***** Data under study
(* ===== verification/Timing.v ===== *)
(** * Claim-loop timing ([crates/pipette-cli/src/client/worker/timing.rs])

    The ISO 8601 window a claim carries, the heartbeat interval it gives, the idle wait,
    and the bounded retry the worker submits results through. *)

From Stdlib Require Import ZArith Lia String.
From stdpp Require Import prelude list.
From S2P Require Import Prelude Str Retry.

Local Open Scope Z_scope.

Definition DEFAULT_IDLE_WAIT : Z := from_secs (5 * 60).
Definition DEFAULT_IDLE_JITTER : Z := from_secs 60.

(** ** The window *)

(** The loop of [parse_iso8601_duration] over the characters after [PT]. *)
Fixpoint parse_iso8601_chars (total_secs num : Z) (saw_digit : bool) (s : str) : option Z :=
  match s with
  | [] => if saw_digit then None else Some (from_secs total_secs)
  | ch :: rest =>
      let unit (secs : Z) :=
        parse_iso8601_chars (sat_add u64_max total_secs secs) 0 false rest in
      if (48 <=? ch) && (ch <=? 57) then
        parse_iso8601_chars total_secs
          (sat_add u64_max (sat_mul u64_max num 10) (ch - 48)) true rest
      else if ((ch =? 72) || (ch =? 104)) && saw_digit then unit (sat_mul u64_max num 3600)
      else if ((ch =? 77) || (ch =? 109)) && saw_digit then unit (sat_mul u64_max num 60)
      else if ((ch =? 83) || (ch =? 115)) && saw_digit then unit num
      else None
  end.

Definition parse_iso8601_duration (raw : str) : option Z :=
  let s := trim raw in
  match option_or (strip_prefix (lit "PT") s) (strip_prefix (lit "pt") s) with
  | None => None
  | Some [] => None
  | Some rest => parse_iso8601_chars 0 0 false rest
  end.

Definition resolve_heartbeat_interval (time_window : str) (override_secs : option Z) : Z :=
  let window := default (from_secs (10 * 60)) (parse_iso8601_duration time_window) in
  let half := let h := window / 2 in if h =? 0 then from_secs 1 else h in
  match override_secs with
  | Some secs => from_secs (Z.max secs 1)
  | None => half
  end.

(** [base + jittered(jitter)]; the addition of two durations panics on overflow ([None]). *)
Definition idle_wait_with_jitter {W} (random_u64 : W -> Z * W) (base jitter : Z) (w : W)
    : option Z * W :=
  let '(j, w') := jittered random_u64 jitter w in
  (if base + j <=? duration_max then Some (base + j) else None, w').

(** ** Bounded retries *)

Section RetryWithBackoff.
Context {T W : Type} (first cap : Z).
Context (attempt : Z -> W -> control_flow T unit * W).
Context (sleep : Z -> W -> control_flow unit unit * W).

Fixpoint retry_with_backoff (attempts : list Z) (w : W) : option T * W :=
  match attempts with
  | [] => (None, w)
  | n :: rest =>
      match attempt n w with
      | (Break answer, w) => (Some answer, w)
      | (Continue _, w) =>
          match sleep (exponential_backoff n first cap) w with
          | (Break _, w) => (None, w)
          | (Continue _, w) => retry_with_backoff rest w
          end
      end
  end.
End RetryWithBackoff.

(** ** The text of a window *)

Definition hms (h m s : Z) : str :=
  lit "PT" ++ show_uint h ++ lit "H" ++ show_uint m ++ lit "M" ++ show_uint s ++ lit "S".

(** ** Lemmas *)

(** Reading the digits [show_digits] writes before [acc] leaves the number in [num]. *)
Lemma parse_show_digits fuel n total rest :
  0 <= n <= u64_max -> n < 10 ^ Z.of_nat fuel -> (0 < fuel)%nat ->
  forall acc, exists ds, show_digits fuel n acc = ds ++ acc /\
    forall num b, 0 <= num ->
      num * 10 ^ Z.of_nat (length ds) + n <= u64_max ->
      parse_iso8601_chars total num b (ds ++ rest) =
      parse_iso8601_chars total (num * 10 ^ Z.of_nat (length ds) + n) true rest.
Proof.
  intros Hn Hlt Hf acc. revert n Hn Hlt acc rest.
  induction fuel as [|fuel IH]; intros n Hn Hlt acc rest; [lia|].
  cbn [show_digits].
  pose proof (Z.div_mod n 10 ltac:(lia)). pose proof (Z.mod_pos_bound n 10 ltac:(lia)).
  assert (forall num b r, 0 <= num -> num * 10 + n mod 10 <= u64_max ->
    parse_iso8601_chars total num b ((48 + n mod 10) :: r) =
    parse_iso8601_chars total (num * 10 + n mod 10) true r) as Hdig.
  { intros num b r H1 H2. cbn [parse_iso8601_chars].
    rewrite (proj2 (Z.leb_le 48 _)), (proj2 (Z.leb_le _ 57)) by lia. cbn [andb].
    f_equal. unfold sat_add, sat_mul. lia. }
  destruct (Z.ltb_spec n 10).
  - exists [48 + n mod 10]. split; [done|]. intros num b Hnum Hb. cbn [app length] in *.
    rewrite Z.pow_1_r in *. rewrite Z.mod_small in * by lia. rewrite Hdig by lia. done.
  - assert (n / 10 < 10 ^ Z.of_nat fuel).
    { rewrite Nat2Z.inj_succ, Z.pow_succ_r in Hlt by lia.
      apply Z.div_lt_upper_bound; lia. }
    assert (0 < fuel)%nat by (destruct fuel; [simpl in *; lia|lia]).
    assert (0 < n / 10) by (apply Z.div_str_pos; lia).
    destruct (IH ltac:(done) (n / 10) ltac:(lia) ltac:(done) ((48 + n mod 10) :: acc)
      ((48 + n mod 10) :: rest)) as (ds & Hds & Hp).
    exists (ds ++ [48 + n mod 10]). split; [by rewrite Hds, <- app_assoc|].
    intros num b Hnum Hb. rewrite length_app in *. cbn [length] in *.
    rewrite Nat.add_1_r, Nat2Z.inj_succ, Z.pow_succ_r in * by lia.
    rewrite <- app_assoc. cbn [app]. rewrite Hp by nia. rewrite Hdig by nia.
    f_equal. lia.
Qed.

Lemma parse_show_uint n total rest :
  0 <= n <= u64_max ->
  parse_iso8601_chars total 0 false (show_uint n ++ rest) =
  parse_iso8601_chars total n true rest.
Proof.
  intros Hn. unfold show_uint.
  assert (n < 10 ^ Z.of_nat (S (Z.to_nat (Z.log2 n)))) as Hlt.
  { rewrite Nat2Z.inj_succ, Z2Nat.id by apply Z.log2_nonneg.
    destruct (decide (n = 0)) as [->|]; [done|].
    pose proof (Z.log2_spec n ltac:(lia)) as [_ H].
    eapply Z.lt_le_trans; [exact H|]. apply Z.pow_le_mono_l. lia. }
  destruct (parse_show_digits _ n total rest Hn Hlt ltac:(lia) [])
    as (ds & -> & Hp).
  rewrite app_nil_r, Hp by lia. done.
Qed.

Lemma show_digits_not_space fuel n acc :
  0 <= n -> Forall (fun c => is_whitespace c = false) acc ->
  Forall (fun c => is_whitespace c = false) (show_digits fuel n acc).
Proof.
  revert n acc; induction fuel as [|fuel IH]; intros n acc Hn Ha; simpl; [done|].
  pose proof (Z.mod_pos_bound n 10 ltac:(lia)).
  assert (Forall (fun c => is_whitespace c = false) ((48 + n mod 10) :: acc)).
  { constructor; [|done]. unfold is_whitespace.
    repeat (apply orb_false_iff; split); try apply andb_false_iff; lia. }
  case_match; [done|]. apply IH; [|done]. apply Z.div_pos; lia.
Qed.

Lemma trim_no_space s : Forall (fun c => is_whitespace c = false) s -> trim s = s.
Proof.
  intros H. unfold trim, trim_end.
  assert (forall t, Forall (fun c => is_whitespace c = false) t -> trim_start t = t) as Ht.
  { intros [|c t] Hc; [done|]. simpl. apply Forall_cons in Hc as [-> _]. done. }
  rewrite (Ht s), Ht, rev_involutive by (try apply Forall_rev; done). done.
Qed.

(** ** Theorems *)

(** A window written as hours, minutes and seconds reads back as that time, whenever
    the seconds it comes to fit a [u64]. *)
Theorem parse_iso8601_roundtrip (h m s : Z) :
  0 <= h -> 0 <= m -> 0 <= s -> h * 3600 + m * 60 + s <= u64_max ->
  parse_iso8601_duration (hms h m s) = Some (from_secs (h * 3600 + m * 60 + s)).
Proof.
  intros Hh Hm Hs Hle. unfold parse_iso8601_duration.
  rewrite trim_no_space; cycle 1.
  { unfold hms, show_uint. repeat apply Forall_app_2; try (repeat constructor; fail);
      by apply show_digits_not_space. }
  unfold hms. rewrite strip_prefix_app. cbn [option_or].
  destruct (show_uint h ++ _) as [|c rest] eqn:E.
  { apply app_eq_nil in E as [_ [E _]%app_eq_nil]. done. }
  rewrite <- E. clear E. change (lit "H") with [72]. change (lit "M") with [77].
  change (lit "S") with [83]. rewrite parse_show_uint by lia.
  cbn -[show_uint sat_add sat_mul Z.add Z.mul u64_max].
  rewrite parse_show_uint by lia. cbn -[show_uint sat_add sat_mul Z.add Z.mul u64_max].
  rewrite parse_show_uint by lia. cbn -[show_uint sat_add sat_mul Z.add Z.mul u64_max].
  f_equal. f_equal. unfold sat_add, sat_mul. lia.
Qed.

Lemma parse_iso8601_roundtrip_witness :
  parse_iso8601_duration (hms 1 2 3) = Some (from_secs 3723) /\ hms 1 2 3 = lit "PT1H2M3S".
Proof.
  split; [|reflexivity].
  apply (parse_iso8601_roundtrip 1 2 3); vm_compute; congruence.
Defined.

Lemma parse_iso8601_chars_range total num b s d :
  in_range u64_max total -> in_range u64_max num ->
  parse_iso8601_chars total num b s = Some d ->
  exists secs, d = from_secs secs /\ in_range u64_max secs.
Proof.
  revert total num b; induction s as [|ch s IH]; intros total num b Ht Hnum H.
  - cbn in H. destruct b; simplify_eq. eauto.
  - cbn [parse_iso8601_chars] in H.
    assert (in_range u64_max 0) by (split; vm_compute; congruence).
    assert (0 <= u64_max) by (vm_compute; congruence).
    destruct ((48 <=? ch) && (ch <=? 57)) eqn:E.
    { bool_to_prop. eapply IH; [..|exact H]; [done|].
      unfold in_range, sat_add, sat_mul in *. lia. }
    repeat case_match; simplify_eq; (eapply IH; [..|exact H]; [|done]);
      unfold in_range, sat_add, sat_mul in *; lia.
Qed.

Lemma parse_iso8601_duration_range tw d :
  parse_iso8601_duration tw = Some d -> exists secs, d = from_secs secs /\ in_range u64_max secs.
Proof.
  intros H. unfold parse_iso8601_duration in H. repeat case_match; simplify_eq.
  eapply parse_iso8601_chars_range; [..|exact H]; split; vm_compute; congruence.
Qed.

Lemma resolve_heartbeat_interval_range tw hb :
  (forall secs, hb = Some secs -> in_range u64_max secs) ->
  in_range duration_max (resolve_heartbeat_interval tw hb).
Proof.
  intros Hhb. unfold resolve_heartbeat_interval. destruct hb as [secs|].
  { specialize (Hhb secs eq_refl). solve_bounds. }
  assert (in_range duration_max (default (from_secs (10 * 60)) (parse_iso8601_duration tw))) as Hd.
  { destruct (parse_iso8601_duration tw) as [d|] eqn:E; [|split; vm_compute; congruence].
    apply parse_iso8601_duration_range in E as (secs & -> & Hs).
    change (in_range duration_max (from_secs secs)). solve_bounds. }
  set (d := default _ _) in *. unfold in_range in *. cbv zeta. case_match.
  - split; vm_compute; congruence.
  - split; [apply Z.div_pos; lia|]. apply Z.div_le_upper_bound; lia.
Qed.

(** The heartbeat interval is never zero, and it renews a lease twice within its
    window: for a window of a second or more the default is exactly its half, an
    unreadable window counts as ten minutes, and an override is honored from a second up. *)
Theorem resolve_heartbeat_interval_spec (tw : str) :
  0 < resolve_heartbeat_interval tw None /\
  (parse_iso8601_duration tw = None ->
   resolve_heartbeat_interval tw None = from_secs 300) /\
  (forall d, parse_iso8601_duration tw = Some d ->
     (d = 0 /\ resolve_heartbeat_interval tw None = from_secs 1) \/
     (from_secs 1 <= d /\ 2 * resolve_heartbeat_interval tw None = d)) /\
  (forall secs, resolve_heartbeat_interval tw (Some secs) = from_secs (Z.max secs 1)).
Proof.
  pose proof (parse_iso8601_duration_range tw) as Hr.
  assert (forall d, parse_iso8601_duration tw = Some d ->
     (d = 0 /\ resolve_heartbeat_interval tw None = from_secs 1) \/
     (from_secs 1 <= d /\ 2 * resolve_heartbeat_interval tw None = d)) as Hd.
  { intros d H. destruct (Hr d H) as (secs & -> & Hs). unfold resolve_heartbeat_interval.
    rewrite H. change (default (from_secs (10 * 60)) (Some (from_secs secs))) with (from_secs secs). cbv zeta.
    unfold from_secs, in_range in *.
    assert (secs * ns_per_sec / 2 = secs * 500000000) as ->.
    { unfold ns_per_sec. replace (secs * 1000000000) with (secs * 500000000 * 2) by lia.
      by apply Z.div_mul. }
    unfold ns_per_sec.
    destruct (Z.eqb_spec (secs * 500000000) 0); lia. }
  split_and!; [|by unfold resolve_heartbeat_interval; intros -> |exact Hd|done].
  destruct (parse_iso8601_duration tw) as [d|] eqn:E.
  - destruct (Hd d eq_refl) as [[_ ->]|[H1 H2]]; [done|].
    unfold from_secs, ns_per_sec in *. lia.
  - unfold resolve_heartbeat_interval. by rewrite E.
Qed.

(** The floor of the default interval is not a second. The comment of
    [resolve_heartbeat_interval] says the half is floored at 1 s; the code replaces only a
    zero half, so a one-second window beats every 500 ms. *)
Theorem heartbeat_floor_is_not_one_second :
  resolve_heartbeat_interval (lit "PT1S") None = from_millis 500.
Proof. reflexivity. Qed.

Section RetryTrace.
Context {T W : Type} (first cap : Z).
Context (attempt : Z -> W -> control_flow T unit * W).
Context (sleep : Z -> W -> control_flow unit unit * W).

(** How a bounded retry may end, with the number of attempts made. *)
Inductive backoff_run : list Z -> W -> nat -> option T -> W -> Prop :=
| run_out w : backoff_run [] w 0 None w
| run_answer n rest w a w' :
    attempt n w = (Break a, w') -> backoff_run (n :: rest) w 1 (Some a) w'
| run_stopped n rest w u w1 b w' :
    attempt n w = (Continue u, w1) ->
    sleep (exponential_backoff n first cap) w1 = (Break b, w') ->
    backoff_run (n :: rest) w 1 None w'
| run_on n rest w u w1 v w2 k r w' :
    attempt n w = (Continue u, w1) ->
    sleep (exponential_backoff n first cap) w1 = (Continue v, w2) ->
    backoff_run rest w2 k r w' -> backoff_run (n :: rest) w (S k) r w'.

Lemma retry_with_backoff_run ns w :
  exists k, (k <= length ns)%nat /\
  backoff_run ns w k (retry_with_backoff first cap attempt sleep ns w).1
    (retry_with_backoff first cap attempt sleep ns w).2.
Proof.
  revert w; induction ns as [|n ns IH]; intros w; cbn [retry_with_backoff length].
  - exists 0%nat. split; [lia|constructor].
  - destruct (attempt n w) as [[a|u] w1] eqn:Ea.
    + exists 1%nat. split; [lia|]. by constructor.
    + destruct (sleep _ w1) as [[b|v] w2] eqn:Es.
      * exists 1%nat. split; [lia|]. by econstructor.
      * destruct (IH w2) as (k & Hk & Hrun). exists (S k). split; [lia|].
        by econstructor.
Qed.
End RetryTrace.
**********
▶ [What is being asked]: From the records above, give again exactly the lines running from the line with "assert (in_range duration_max" to the line with "window: for a", inclusive.

▶ [Expected answer]:
  assert (in_range duration_max (default (from_secs (10 * 60)) (parse_iso8601_duration tw))) as Hd.
  { destruct (parse_iso8601_duration tw) as [d|] eqn:E; [|split; vm_compute; congruence].
    apply parse_iso8601_duration_range in E as (secs & -> & Hs).
    change (in_range duration_max (from_secs secs)). solve_bounds. }
  set (d := default _ _) in *. unfold in_range in *. cbv zeta. case_match.
  - split; vm_compute; congruence.
  - split; [apply Z.div_pos; lia|]. apply Z.div_le_upper_bound; lia.
Qed.

(** The heartbeat interval is never zero, and it renews a lease twice within its
    window: for a window of a second or more the default is exactly its half, an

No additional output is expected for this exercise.